On covering radius of generalized Zetterberg codes

TL;DR

This paper uses advanced number theoretic techniques to analyze the covering radius of generalized Zetterberg codes over all finite fields, establishing upper bounds and exact values for many parameters, and identifying many quasi-perfect and maximal codes.

Contribution

It introduces a unified analytic framework that simplifies the study of the covering radius of generalized Zetterberg codes across all finite fields, extending previous results especially in even characteristic.

Findings

Covering radius is at most 3 in all cases.

Exact covering radius determined for a broad range of parameters.

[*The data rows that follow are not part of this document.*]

(** The alias that [invoke] settles on before it looks whether there is
    one: the result of the lookup, or with [force] the name itself. *)
Definition resolved (self : Client) (flo : value) (force : bool) : value :=
  let alias := getAlias (cache self) flo in
  if negb (truthy alias) && force then flo else alias.

(** An alias that makes [replace] throw: an inherited function that needs
    a receiver. *)
Definition replacement_throws (alias : value) : bool :=
  match alias with
  | VBuiltin k =>
      negb (k =? "__proto__")%string
      && match str_replace_call (path routes.invoke) ":id" (called_replacement k) with
         | Some _ => false
         | None => true
         end
  | _ => false
  end.

(** [Azuqua.prototype.invoke(flo, data, force, callback)].  The function
    calls itself after a refresh; [fuel] bounds the depth of that
    recursion and [None] means it was not enough. *)
Fixpoint invoke (fuel : nat) (env : Env) (self : Client) (flo data : value)
    (force : bool) : option (Client * outcome) :=
  match fuel with
  | O => None
  | S fuel' =>
      let alias := getAlias (cache self) flo in
      let alias := if negb (truthy alias) && force then flo else alias in
      if truthy alias then Some (dispatch_any env self alias data)
      else
        let (self, r) := flos env self true in
        match r with
        | Called error _ =>
            if truthy error then Some (self, Called error VUndefined)
            else
              match floMap self with
              | None => Some (self, Threw)
              | Some m =>
                  let alias := getAlias m flo in
                  if truthy alias then invoke fuel' env self alias data false
                  else Some (self, Called WorkflowNotFound VUndefined)
              end
        | stop => Some (self, stop)
        end
  end.

(** The answer of the transport to the request [makeRequest] builds. *)
Definition answer (env : Env) (self : Client) (options : Options)
    (params : value) (key secret : string) : response :=
  let built := signed_request env self options params key secret in
  transport env (trace (fst built)) (snd built).

(** [Azuqua.prototype.loadConfig(configPath)]: [this.account] becomes
    whatever the file holds. *)
Definition loadConfig (config : option Account) (self : Client) : Client :=
  set_account config self.

(** *** Observations on a trace *)

Definition is_refresh (ev : event) : bool :=
  match ev with
  | EvRefresh => true
  | _ => false
  end.

(** Number of remote refreshes of the cache in a trace. *)
Definition refreshes (t : list event) : nat := List.length (filter is_refresh t).

(** The signatures computed and the requests sent, in order. *)
Definition sign_and_send (t : list event) : list event :=
  filter (fun ev => negb (is_refresh ev)) t.

Fixpoint sent (t : list event) : list Request :=
  match t with
  | [] => []
  | EvSend r :: rest => r :: sent rest
  | _ :: rest => sent rest
  end.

Infinitely many quasi-perfect and maximal codes identified.

Abstract

We employ analytic number theoretic techniques, specifically character sums and Weil type estimates, to study the covering radius of the generalized Zetterberg codes over all finite fields. Although the even and odd field cases require distinct technical treatment, the proofs follow a unified analytic framework that is substantially simpler and more transparent than previous approaches. We prove that the covering radius is at most 3 in all cases, and determine its exact value for a wide range of parameters. In even characteristic, our results fill the gap left by recent studies focused solely on odd characteristic; for odd characteristic, the range of parameters for which the covering radius is exactly determined is considerably broader than previously known. Combined with the corresponding minimum distance results, we obtain infinitely many quasi-perfect and maximal codes within this family.